After the meal, we cleared the picnic tables away and one of the parents hung an evening-shaped piñata from a tree. All of the kids took turns swinging at it, but none of them could break it. When it came time for the VW’s turn, he put on the blindfold and his friends spun him around. Then they handed him the stick and he started swinging while everyone shouted directions: “To the left!” “No, higher!”
After a minute or so, though, the VW abruptly dropped the stick, took off the blindfold, ran over to a patch of tangy, sparkling green grass by the Academy of Music and vomited.
I ran over to help him. The vomit consisted of cake and pizza, of course, but there was also oil in it, and thus, the images of suffering.
I put my hand on the VW’s back. “I told you to go easy on that cake, didn’t I?”
The VW nodded.
“I don’t think your system’s set up to digest pizza,” I suggested.
Everyone was staring, and the VW looked desperate and embarrassed. He’d gotten sick like this before—at recess in school, at home, on the road—but never in front of so many people.
“You OK?”
He nodded yes, then doubled over and puked again.
The grass was now complete with images of suffering—black, shiny memories and promises—and I couldn’t help but study them. Members of our family were there, of course—the Soldier, the VW’s cousin Andy—but others, too, including me, the Lady from the Land of the Beans and a number of people I didn’t recognize. Some of the suffering was written, some imaged out.
We looked into the oil together. “Are those yours?” I said.
The VW coughed, spit, shook his head no. “Are they
yours
?”
Behind us, the parents and children turned and went back to the party. I wiped the VW’s mouth and led him over to a picnic table. One of the other parents put the blindfold on his daughter and she started swinging at the evening. Soon the VW stood up and joined his friends.
The girl swinging the stick began to connect with the evening—“thok!” “thwack!”—again and again.
Finally, she broke the piñata and small moments of time burst from the evening and poured into the dirt. All of the kids went wild, scrounging for minutes and stuffing them into their pockets.
The VW must have still felt ill, though, because he didn’t join the other kids in picking up the time—he stayed standing, looking down at his friends and trying to smile.
For the first time, he looked
old
to me.
Someone—your mother, your daughter, your friend—is a Volkswagen, and that Volkswagen needs care or love or repair. You want to know how to help them, how they work, what makes them run, what you can do to keep them happy and healthy and moving forward.
I can help. I raised a Volkswagen, carried him from a newborn to full force, drove him all over western Massachusetts, broke down with him in every way, on almost every page. I fought news and nature, told the VW secrets and then cleared those same secrets from his filters, retrofitted him for sea travel and warfare.
It’s over now, the Volkswagen still and dark after almost three full years, these last instructions overheating and rolling to a stop by the side of the road. But he still lives in a way as well, as he runs by the reading.
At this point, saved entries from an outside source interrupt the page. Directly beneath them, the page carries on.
(* ===== verification/CwdTheorems.v ===== *)
(** * The current directory: properties

    Names against lists of path elements, with the lexical resolution of
    CleanPathTheorems.v. *)

From S2P Require Import Prelude CleanPath CleanPathTheorems Cwd.

(** ** Tracking a directory by name *)

(** The path of names from the root. *)
Definition rooted_path (st : list (list Z)) : list Z := render true (0%nat, st).

(** What the buffer stands for: names from the root, or from a directory of which only a
    placeholder is known, which is the first name then; the number of characters behind a NUL
    with it, and whether a name was lost. *)
Record tracked := { tr_rooted : bool; tr_names : list (list Z); tr_hidden : nat; tr_lost : bool }.

Definition at_root : tracked := {| tr_rooted := true; tr_names := []; tr_hidden := 0; tr_lost := false |}.
Definition unnamed (placeholder : list Z) (lost : bool) : tracked := {| tr_rooted := false; tr_names := [placeholder]; tr_hidden := 0; tr_lost := lost |}.

(** What C takes for the name of the directory. *)
Definition tr_text (t : tracked) : list Z := render (tr_rooted t) (0%nat, tr_names t).

(** A step up cuts the string but not its length: names that come after it are stored behind
    the NUL, until a path starts at the root.  There is none from a placeholder, and none to a
    name that does not fit together with what is behind the NUL. *)
Definition track_step (t : tracked) (w : list Z) : option tracked :=
  if decide (w = up) then
    if negb (tr_rooted t) && Nat.leb (length (tr_names t)) 1 then None
    else
      let t' := {| tr_rooted := tr_rooted t; tr_names := removelast (tr_names t); tr_hidden := 0; tr_lost := tr_lost t |} in
      Some {| tr_rooted := tr_rooted t; tr_names := tr_names t'; tr_hidden := (length (tr_text t) - length (tr_text t')) + tr_hidden t; tr_lost := tr_lost t |}
  else if decide (PATH_MAX <= length (tr_text t) + tr_hidden t + length w + 2)%nat then None
  else if Nat.eqb (tr_hidden t) 0 then Some {| tr_rooted := tr_rooted t; tr_names := tr_names t ++ [w]; tr_hidden := 0; tr_lost := tr_lost t |}
  else Some {| tr_rooted := tr_rooted t; tr_names := tr_names t; tr_hidden := tr_hidden t + 1 + length w; tr_lost := true |}.
(** Where there is no step the rest of the path is given up. *)
Fixpoint track_words (t : tracked) (ws : list (list Z)) : tracked :=
  match ws with
  | [] => t
  | w :: ws => match track_step t w with Some t => track_words t ws | None => unnamed (chars "(unknown") true end
  end.
Definition track (t : tracked) (path : list Z) : tracked := track_words (if is_rooted path then at_root else t) (words path).
(** The calls that open their directory are tracked. *)
Definition track_all (calls : list (bool * list Z)) : tracked := foldl (fun t c => if (c.1 : bool) then track t c.2 else t) at_root calls.

(** The directory that the paths lead to. *)
Definition lexical (st : list (list Z)) (path : list Z) : list (list Z) := (resolve true 0 (if is_rooted path then [] else st) (words path)).2.
Definition lexical_all (calls : list (bool * list Z)) : list (list Z) := foldl (fun st c => if (c.1 : bool) then lexical st c.2 else st) [] calls.

(** ** C strings *)

Lemma c_str_id s : no_nul s -> c_str s = s.
Proof. induction 1 as [|c s Hc _ IH]; [done|]. cbn. by rewrite (proj2 (Z.eqb_neq _ _) Hc), IH. Qed.
Lemma c_str_cut s r : no_nul s -> c_str (s ++ 0 :: r) = s.
Proof. induction 1 as [|c s Hc _ IH]; [done|]. cbn. by rewrite (proj2 (Z.eqb_neq _ _) Hc), IH. Qed.

Lemma strrchr_none s : no_slash s -> strrchr s slash = None.
Proof. induction 1 as [|c s Hc _ IH]; [done|]. cbn. rewrite IH. by rewrite (proj2 (Z.eqb_neq _ _) Hc). Qed.
Lemma strrchr_last s w : no_slash w -> strrchr (s ++ slash :: w) slash = Some (length s).
Proof. intros Hw. induction s as [|c s IH]; cbn; [by rewrite strrchr_none|]. by rewrite IH. Qed.

Lemma cut_segment_slash w s : no_slash w -> cut_segment (w ++ slash :: s) = (w, s).
Proof. induction 1 as [|c w Hc _ IH]; cbn; [done|]. by rewrite (proj2 (Z.eqb_neq _ _) Hc), IH. Qed.
Lemma cut_segment_end w : no_slash w -> cut_segment w = (w, []).
Proof. induction 1 as [|c w Hc _ IH]; cbn; [done|]. by rewrite (proj2 (Z.eqb_neq _ _) Hc), IH. Qed.

(** A segment, what comes after it, and the words of the path. *)
Lemma cut_segment_words path : path <> [] -> exists seg next, cut_segment path = (seg, next) /\ no_slash seg /\ (length next < length path)%nat /\
  (length seg + length next <= length path)%nat /\ (next = [] \/ length seg + length next + 1 <= length path)%nat /\
  (no_nul path -> no_nul seg /\ no_nul next) /\ words path = (if decide (names seg) then [seg] else []) ++ words next.
Proof.
  intros Hp. destruct (take_word path) as (w & r & -> & Hw & Hr). destruct Hr as [->|[s ->]].
  - exists w, []. rewrite app_nil_r in *. rewrite cut_segment_end, <- (app_nil_r w), words_word, app_nil_r by (done || by left). destruct w; [done|]. cbn [length]. split_and!; try done; try lia; [by left|].
    intros Hn. split; [done|constructor].
  - exists w, s. rewrite cut_segment_slash, words_word, words_slash by (done || by right; eexists). rewrite length_app. cbn [length]. split_and!; try done; try lia.
    unfold no_nul. intros [? [? ?]%Forall_cons]%Forall_app. done.
Qed.

(** ** Paths *)

Definition good_name (w : list Z) : Prop := proper w /\ no_nul w.

Lemma good_proper st : Forall good_name st -> Forall proper st.
Proof. intros H. eapply Forall_impl; [exact H|]. by intros ? []. Qed.
Lemma proper_element st : Forall proper st -> Forall element st.
Proof. intros H. eapply Forall_impl; [exact H|]. by intros ? []. Qed.

Lemma join_no_nul st : Forall no_nul st -> no_nul (join st).
Proof.
  induction 1 as [|w st Hw _ IH]; [constructor|]. destruct st as [|u st]; [done|]. rewrite join_cons by done. apply Forall_app. split; [done|]. by constructor.
Qed.
Lemma rooted_path_no_nul st : Forall good_name st -> no_nul (rooted_path st).
Proof. intros H. unfold rooted_path, render. cbn. constructor; [done|]. apply join_no_nul. eapply Forall_impl; [exact H|]. by intros ? []. Qed.

Lemma rooted_path_length st : Forall proper st -> (length (rooted_path st) = 1%nat <-> st = []).
Proof.
  intros Hst. split; [|by intros ->]. intros E. destruct (decide (st = [])) as [|Hn]; [done|]. assert (H := render_longer true 0 st (proper_element _ Hst)). cbn in H.
  assert ((0%nat, st) <> (0%nat, [])) by congruence. specialize (H ltac:(done)). unfold rooted_path in E. cbn in *. lia.
Qed.

Section Correct.
Context {B : Type} `{SB : !StringBuffer B} `{!StringBufferLaws (PATH_MAX - 1) B} `{MB : !MutableBuffer B} `{!MutableBufferLaws B}.

(** The buffer of a directory. *)
Definition tracks (cwd : B) (t : tracked) : Prop :=
  Forall good_name (tr_names t) /\ (tr_rooted t = true \/ exists b ns, tr_names t = b :: ns /\ (1 < length b)%nat) /\ (length (contents cwd) <= PATH_MAX - 1)%nat /\
  exists hidden, contents cwd = tr_text t ++ hidden /\ length hidden = tr_hidden t /\ (hidden = [] \/ exists r, hidden = 0 :: r).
Plus, his Memory moves through these towns—you can catch him at Jake’s, having breakfast with his buddies, or parked out behind the Castaway Lounge in Whately, or zuckering along Route 47.
He was my son.
Begin reading the first page and you’ll see, first and foremost, a story. There are no hidden implications here—it’s not that this book is made
only
of stories, nor are stories necessarily the most important components, but you can’t completely understand your Volkswagen without them.
My son’s story begins with pizza and a piñata but what it’s really about is the theft of my father, a slippery pasture I couldn’t track, and the hilltrills we traveled (which still live in my memory, even now, chords to verse). Anyway, I can tell it to you—the whole novel—in one story, a story I’ll call “Katydids at Noon.” We die and we are reborn.